Exercise description: Write out exactly the lines of the entries below from the one holding "by destruct (foldl" to the one holding "coordi_rep s ves nes ps fm -> ch_rep", inclusive, and leave out all other lines.

==== Raw data ====

(** Connectors with other counters, and the same open descriptors. *)
Record advance (cs : gmap ptr T_KRCoordiConnector) (k : gmap Z socket) (cs' : gmap ptr T_KRCoordiConnector) (k' : gmap Z socket) : Prop := {
  adv_back : forall p c', cs' !! p = Some c' -> exists c, cs !! p = Some c /\ same_conn c c';
  adv_fwd : forall p c, cs !! p = Some c -> exists c', cs' !! p = Some c' /\ same_conn c c';
  adv_open : forall f, is_Some (k !! f) <-> is_Some (k' !! f)
}.
Lemma advance_refl cs k : advance cs k cs k.
Proof. split; [intros p c H; exists c; split; [done|apply same_conn_refl]..|done]. Qed.
Lemma advance_trans cs k cs1 k1 cs2 k2 : advance cs k cs1 k1 -> advance cs1 k1 cs2 k2 -> advance cs k cs2 k2.
Proof.
  intros [B1 F1 O1] [B2 F2 O2]. split.
  - intros p c H. destruct (B2 p c H) as (c1 & H1 & S1). destruct (B1 p c1 H1) as (c0 & H0 & S0).
    exists c0. split; [done|]. by eapply same_conn_trans.
  - intros p c H. destruct (F1 p c H) as (c1 & H1 & S1). destruct (F2 p c1 H1) as (c2 & H2 & S2).
    exists c2. split; [done|]. by eapply same_conn_trans.
  - intros f. by rewrite O1, O2.
Qed.
Lemma advance_counter cs k p c f : cs !! p = Some c -> same_conn c (f c) -> advance cs k (<[p := f c]> cs) k.
Proof.
  intros Hp Hf. split; [| |done].
  - intros q d. destruct (decide (q = p)) as [->|Hne].
    + rewrite lookup_insert_eq. intros [= <-]. by exists c.
    + rewrite lookup_insert_ne by done. intros H. exists d. split; [done|apply same_conn_refl].
  - intros q d H. destruct (decide (q = p)) as [->|Hne].
    + rewrite lookup_insert_eq. exists (f c). split; [done|]. congruence.
    + rewrite lookup_insert_ne by done. exists d. split; [done|apply same_conn_refl].
Qed.
Lemma rep_advance s ves nes ps fm cs k :
  coordi_rep s ves nes ps fm -> advance (conns s) (socks s) cs k -> coordi_rep (with_socks k (with_conns cs s)) ves nes ps fm.
Proof. intros Hr [Hb Hf Ho]. apply (rep_update s ves nes ps fm cs k Hr Hb Hf). intros f. apply Ho. Qed.

(** The nodes of the list are nodes of the hash with a connector. *)
Definition sends_to (h : gmap ptr (T_KRActualNode (P:=ptr))) (cs : gmap ptr T_KRCoordiConnector) (e : Z * naddr) : Prop :=
  exists a n c, n_node e.2 = Some a /\ h !! a = Some n /\ cs !! priv n = Some c.

Lemma send_fold_runs h es : forall cs k m,
  Forall (sends_to h cs) es -> body_held m ->
  exists cs' k' m', foldl (fun acc e => kr_coordi_send_to_server h (Some e.2) acc) (Ok (cs, k, m)) es = Ok (cs', k', m') /\
    advance cs k cs' k'.
Proof.
  induction es as [|e es IH]; intros cs k m Hes Hb; cbn [foldl].
  { exists cs, k, m. split; [done|apply advance_refl]. }
  apply Forall_cons in Hes as [(a & n & c & Ha & Hn & Hc) Hes].
  assert (Hstep : exists cs1 k1 m1, kr_coordi_send_to_server h (Some e.2) (Ok (cs, k, m)) = Ok (cs1, k1, m1) /\
    advance cs k cs1 k1 /\ body_held m1).
  { unfold kr_coordi_send_to_server. cbn [mbind res_bind option_bind]. unfold mbind at 1, option_bind.
    rewrite Ha. cbn [of_option mbind res_bind]. rewrite Hn. cbn [of_option mbind res_bind]. rewrite Hc. cbn [of_option mbind res_bind].
    destruct (_ || _); [|exists cs, k, m; split_and!; [done|apply advance_refl|done]].
    destruct (write_message_runs (c_fd c) m k Hb) as (w & k1 & -> & Hopen & _). cbn [mbind res_bind].
    destruct (w <=? 0).
    - exists (<[priv n := count_error c]> cs), k1, (sent m). split_and!; [done| |done].
      eapply advance_trans; [by apply (advance_counter cs k (priv n) c count_error)|].
      split; [intros p d H; exists d; split; [done|apply same_conn_refl]..|done].
    - exists cs, k1, (sent m). split_and!; [done| |done].
      split; [intros p d H; exists d; split; [done|apply same_conn_refl]..|done]. }
  destruct Hstep as (cs1 & k1 & m1 & -> & Hadv & Hb1). destruct (IH cs1 k1 m1) as (cs' & k' & m' & E & Hadv'); [|done|].
  - eapply Forall_impl; [exact Hes|]. intros x (a' & n' & c' & Ha' & Hn' & Hc').
    destruct (adv_fwd _ _ _ _ Hadv _ _ Hc') as (d & Hd & _). by exists a', n', d.
  - exists cs', k', m'. split; [exact E|]. by eapply advance_trans.
Qed.

Lemma nodes_send s ves nes ps fm : coordi_rep s ves nes ps fm -> Forall (sends_to (heap (hash_mem s)) (conns s)) nes.
Proof.
  intros Hr. apply Forall_forall. intros e He. apply (ch_nes _ _ _ _ _ (cr_hash _ _ _ _ _ Hr)) in He as (a & n & Ha & ->).
  destruct (cr_nodes _ _ _ _ _ Hr _ _ Ha) as (c & Hc & _). by exists a, n, c.
Qed.
Lemma send_to_all_eq s ves nes ps fm m :
  coordi_rep s ves nes ps fm ->
  send_to_all m s = match foldl (fun acc e => kr_coordi_send_to_server (heap (hash_mem s)) (Some e.2) acc) (Ok (conns s, socks s, m)) nes with
                    | Ok (cs, k, _) => Ok (tt, with_socks k (with_conns cs s))
                    | Fault e => Fault e
                    end.
Proof.
  intros Hr. destruct (ch_nlist _ _ _ _ _ (cr_hash _ _ _ _ _ Hr)) as [qs Hn].
  unfold send_to_all, kr_conhash_foreach_node, on_nlist. rewrite (skip_foreach_spec _ _ _ _ _ _ Hn).
  by destruct (foldl _ _ nes) as [[[? ?] ?]|].
Qed.

(** ** Events and replies *)

Definition with_hash_mem h s : T_KRCoordi := mkCoordi (servers s) (clients s) (fdtable s) (conns s) h (list_mem s) (socks s).
Lemma rep_hash_mem s ves nes ps fm h :
  coordi_rep s ves nes ps fm -> ch_rep h (servers s) (heap h) ves nes ->
  (forall a n, heap h !! a = Some n -> exists n0, heap (hash_mem s) !! a = Some n0 /\ priv n = priv n0 /\ KrConhash.id n = KrConhash.id n0) ->
  (forall a n0, heap (hash_mem s) !! a = Some n0 -> exists n, heap h !! a = Some n /\ priv n = priv n0) ->
  coordi_rep (with_hash_mem h s) ves nes ps fm.
Proof.
  intros Hr Hh Hback Hfwd. destruct Hr as [H1 H2 H3 H4 H5 H6 H7 H8 H9 H10 H11 H12]. constructor; try done; cbn.
  - intros a n Ha. destruct (Hback _ _ Ha) as (n0 & Ha0 & -> & ->). by apply (H9 a).
  - intros p c Hc Hrole. destruct (H10 p c Hc Hrole) as (a & n0 & Ha & <-). destruct (Hfwd _ _ Ha) as (n & Hn & Hp). by exists a, n.
Qed.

====

Exercise output:
  by destruct (foldl _ _ nes) as [[[? ?] ?]|].
Qed.

(** ** Events and replies *)

Definition with_hash_mem h s : T_KRCoordi := mkCoordi (servers s) (clients s) (fdtable s) (conns s) h (list_mem s) (socks s).
Lemma rep_hash_mem s ves nes ps fm h :
  coordi_rep s ves nes ps fm -> ch_rep h (servers s) (heap h) ves nes ->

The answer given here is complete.